Emo kids everywhere were given a reason to smile and cry on Wednesday (Jan. 18). Fall Out Boy announced their new album, So Much (For) Stardust, their first since 2018’s Mania. However, later in the day, founding member Joe Trohman posted a message to the band’s social media, informing fans he was leaving the group. “Neil Young once howled that it’s better to burn out than to fade away. But I can tell you unequivocally that burning out is dreadful,” wrote Joe. “Without divulging all the details, I must disclose that my mental health has rapidly deteriorated over the past several years.”

“So, to avoid fading away and never returning, I will be taking a break from work which regrettably includes stepping away from Fall Out Boy for a spell,” he continued. It pains me to make this decision, especially when we are releasing a new album that fills me with great pride (the sin I’m most proud of).” However, Joe assured fans that this was a temporary hiatus. “So, the question remains: Will I return to the fold? Absolutely, one-hundred percent,” he said.

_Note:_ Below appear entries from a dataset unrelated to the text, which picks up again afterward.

Definition switch_stun_packet_attribute_add_priority (priority : Z) := add_value SWITCH_STUN_ATTR_PRIORITY (bytes32 (htonl priority)).
Definition switch_stun_packet_attribute_add_use_candidate := add_value SWITCH_STUN_ATTR_USE_CAND [].
(** [rnd] are the eight random characters. *)
Definition switch_stun_packet_attribute_add_controlling (rnd : list Z) b : option mem :=
  bytes ← read_bytes rnd 0 8; add_value SWITCH_STUN_ATTR_CONTROLLING bytes b.
Definition switch_stun_packet_attribute_add_controlled (rnd : list Z) b : option mem :=
  bytes ← read_bytes rnd 0 8; add_value SWITCH_STUN_ATTR_CONTROLLED bytes b.

(** The HMAC and the check sum are taken after the header has its new length, of
    the bytes in front of the attribute. *)
Definition switch_stun_packet_attribute_add_integrity (pass : string) b : option mem :=
  a ← next_attribute b;
  b ← open_attribute b a SWITCH_STUN_ATTR_MESSAGE_INTEGRITY 20;
  l ← rd16 b 2;
  b ← grow_length b 0 20;
  bytes ← read_bytes b 0 (Z.to_nat (u16 (ntohs l + 20)));
  write_bytes b (a + 4) (HMAC pass bytes).

Definition switch_stun_packet_attribute_add_fingerprint b : option mem :=
  a ← next_attribute b;
  b ← open_attribute b a SWITCH_STUN_ATTR_FINGERPRINT 4;
  l ← rd16 b 2;
  b ← grow_length b 0 4;
  bytes ← read_bytes b 0 (Z.to_nat (u16 (ntohs l + 20)));
  write_bytes b (a + 4) (bytes32 (htonl (Z.lxor (Crc32.switch_crc32_8bytes bytes) 0x5354554e))).

(** v6_xor: the address at [a] with the cookie and the transaction id at [id]. *)
Definition v6_key (id : list Z) : list Z := [0x21; 0x12; 0xa4; 0x42] ++ id.

Definition v6_xor b a (id : Z) : option mem :=
  addr ← read_bytes b a 16;
  key ← read_bytes b id 12;
  write_bytes b a (zip_with Z.lxor addr (v6_key key)).

(** The address of the client; a failing inet_pton leaves the memory as it is. *)
Definition open_address (ipstr : string) (port : Z) (v6 : bool) b : option (Z * mem) :=
  a ← next_attribute b;
  b ← open_attribute b a SWITCH_STUN_ATTR_XOR_MAPPED_ADDRESS (if v6 then 20 else 8);
  b ← wr16 b (a + 6) (htons (Z.lxor port (Z.shiftr STUN_MAGIC_COOKIE 16)));
  b ← put b (a + 5) (if v6 then 2 else 1);
  b ← match inet_pton v6 ipstr with Some addr => write_bytes b (a + 8) addr | None => Some b end;
  Some (a, b).

Definition switch_stun_packet_attribute_add_binded_address (ipstr : string) (port : Z) (v6 : bool) b : option mem :=
  '(a, b) ← open_address ipstr port v6 b;
  grow_length b 0 (if v6 then 20 else 8).

Definition switch_stun_packet_attribute_add_xor_binded_address (ipstr : string) (port : Z) (v6 : bool) b : option mem :=
  '(a, b) ← open_address ipstr port v6 b;
  b ← (if v6 then v6_xor b (a + 8) 8
       else x ← rd32 b (a + 8); wr32 b (a + 8) (htonl (Z.lxor (ntohl x) STUN_MAGIC_COOKIE)));
  grow_length b 0 (if v6 then 20 else 8).

(** ** Reading the attribute at [a] of a parsed packet *)

Definition dotted (i : list Z) : string := String.concat "." (map pretty i).

(** The address as text, the port, and the packet afterwards. *)
Definition switch_stun_packet_attribute_get_mapped_address b a : option (string * Z) :=
  i ← read_bytes b (a + 8) 4;
  port ← rd16 b (a + 6);
  Some (dotted i, port).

“In the meantime, I must recover which means putting myself and my mental health first. Thank you to everyone, including my bandmates and family, for understanding and respecting this difficult, but necessary, decision.”

With the band preparing for the release of So Much (For) Stardust – out March 24  on Fueled By Ramen/Elektra – here’s what you need to know about Joe.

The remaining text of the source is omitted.